Directions: The expected answer is the set of lines in the data below between the line holding "norm_index (length l) i = Some k -> is_byte" and the line holding "length d = 16%nat -> (i +", inclusive, written out exactly.

Exercise data:
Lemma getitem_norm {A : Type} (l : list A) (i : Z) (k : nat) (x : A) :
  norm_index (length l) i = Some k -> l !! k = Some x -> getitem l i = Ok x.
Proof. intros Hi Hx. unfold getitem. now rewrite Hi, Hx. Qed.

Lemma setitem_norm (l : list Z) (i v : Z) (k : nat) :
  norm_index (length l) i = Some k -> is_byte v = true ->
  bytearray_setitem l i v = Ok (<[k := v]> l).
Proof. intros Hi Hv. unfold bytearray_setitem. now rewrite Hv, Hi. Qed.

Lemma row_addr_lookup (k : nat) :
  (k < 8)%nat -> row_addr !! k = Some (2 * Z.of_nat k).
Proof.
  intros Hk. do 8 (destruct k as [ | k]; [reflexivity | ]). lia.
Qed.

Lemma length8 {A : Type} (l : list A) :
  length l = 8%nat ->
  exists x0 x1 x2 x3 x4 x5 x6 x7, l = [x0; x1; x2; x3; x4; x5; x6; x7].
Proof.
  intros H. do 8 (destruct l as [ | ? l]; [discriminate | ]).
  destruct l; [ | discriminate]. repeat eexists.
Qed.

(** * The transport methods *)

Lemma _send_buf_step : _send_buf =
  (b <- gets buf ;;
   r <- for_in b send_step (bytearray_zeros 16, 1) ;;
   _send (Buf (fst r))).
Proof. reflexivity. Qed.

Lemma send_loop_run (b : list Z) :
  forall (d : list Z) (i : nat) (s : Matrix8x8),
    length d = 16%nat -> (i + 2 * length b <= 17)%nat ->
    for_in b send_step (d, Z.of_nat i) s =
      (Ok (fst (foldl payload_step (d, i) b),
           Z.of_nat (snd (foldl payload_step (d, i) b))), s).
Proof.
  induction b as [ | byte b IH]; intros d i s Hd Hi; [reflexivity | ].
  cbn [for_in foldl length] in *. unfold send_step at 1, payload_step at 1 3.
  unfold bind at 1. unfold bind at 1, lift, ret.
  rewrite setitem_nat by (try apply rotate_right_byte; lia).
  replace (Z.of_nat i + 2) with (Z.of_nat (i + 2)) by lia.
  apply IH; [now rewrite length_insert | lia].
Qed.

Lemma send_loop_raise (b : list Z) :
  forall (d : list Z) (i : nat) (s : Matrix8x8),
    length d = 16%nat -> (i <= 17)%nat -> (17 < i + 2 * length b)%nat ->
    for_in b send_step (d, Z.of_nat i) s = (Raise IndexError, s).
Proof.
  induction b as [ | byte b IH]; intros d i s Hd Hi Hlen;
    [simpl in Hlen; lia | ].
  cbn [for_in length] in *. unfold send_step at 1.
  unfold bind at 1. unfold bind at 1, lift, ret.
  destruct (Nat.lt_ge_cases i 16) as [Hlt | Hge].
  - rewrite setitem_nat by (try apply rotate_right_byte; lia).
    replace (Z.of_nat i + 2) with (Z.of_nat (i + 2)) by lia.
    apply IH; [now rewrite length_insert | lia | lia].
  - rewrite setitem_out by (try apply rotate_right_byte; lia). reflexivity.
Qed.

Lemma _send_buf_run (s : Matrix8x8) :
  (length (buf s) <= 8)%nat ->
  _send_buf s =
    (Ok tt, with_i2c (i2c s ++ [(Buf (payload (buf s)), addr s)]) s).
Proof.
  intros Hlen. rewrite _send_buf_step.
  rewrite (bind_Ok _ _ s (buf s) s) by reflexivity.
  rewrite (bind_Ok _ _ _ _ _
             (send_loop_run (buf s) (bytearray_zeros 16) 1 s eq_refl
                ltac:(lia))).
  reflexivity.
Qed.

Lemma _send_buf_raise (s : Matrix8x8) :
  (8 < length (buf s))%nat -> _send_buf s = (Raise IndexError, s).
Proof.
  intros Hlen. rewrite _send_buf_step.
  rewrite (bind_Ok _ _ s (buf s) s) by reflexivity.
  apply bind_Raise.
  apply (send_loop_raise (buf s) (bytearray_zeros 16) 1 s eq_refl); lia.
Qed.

* * *

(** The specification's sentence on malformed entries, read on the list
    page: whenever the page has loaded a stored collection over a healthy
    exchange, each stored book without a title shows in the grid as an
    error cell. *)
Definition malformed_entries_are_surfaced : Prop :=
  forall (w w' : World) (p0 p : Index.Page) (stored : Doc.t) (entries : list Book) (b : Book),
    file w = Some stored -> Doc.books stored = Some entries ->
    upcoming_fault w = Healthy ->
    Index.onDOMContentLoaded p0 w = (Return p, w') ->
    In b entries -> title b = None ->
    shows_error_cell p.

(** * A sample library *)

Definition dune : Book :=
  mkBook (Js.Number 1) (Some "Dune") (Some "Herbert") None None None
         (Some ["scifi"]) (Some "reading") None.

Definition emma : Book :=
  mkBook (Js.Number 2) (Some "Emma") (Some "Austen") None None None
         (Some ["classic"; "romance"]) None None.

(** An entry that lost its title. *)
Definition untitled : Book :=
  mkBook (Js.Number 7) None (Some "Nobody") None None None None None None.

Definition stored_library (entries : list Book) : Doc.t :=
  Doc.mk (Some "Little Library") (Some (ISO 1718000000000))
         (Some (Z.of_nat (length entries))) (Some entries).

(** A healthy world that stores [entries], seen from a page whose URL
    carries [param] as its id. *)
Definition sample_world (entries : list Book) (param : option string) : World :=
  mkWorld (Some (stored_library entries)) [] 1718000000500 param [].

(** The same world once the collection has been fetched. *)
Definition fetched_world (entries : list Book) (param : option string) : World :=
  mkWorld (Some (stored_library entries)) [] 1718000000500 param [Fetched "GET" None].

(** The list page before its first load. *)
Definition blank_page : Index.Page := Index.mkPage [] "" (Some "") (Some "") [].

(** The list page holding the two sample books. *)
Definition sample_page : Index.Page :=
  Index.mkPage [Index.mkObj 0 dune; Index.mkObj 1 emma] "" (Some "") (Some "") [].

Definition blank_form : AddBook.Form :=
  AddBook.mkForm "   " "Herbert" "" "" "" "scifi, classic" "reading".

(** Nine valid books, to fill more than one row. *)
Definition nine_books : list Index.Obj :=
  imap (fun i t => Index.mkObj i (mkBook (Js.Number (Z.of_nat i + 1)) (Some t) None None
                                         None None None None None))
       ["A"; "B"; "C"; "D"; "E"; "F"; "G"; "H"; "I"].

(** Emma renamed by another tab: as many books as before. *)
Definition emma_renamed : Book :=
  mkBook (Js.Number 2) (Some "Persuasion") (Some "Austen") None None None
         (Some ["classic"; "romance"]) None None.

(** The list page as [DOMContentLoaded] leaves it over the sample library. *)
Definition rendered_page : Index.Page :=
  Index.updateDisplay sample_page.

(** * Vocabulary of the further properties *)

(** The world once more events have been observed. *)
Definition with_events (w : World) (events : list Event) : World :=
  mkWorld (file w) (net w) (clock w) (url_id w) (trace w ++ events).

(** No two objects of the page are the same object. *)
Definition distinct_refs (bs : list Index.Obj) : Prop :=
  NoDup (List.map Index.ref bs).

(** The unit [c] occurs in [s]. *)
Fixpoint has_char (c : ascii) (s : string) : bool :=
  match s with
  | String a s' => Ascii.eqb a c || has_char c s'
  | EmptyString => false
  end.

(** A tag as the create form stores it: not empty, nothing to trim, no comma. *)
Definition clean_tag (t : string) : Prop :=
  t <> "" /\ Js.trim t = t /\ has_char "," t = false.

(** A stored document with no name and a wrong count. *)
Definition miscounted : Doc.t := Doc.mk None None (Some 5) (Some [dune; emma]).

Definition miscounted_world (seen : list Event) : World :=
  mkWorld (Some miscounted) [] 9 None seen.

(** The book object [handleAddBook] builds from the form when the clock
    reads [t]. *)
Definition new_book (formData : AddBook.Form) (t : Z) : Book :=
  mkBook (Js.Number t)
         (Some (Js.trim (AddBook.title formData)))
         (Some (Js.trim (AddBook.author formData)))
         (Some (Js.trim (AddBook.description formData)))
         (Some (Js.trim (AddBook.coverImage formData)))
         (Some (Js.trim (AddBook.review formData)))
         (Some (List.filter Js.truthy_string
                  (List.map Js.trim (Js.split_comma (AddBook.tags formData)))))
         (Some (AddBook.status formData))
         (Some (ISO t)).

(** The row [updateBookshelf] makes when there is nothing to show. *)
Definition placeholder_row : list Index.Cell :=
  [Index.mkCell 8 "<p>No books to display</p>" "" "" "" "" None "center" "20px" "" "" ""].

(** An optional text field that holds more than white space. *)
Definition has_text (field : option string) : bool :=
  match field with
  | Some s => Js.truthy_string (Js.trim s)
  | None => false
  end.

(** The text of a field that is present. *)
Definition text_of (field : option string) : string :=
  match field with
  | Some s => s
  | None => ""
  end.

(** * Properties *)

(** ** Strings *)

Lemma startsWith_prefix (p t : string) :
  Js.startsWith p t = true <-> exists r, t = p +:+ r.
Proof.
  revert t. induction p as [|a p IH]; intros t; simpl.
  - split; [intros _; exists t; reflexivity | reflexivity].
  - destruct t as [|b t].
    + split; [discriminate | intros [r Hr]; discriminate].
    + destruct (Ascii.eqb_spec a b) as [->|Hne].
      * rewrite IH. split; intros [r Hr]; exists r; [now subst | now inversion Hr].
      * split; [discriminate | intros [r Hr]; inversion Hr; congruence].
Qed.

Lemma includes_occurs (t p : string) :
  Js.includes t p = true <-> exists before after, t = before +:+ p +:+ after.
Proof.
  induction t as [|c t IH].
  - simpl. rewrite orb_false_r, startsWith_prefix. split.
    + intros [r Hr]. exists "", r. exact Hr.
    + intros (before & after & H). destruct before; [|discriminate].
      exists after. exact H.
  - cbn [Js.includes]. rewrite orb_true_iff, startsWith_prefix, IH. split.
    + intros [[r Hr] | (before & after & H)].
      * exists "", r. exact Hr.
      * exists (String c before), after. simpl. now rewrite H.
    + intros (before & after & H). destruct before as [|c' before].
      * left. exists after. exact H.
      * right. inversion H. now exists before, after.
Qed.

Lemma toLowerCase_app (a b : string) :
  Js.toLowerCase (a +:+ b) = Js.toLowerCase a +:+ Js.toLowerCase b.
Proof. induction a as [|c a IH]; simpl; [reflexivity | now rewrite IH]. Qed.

Response below:
  norm_index (length l) i = Some k -> is_byte v = true ->
  bytearray_setitem l i v = Ok (<[k := v]> l).
Proof. intros Hi Hv. unfold bytearray_setitem. now rewrite Hv, Hi. Qed.

Lemma row_addr_lookup (k : nat) :
  (k < 8)%nat -> row_addr !! k = Some (2 * Z.of_nat k).
Proof.
  intros Hk. do 8 (destruct k as [ | k]; [reflexivity | ]). lia.
Qed.

Lemma length8 {A : Type} (l : list A) :
  length l = 8%nat ->
  exists x0 x1 x2 x3 x4 x5 x6 x7, l = [x0; x1; x2; x3; x4; x5; x6; x7].
Proof.
  intros H. do 8 (destruct l as [ | ? l]; [discriminate | ]).
  destruct l; [ | discriminate]. repeat eexists.
Qed.

(** * The transport methods *)

Lemma _send_buf_step : _send_buf =
  (b <- gets buf ;;
   r <- for_in b send_step (bytearray_zeros 16, 1) ;;
   _send (Buf (fst r))).
Proof. reflexivity. Qed.

Lemma send_loop_run (b : list Z) :
  forall (d : list Z) (i : nat) (s : Matrix8x8),
    length d = 16%nat -> (i + 2 * length b <= 17)%nat ->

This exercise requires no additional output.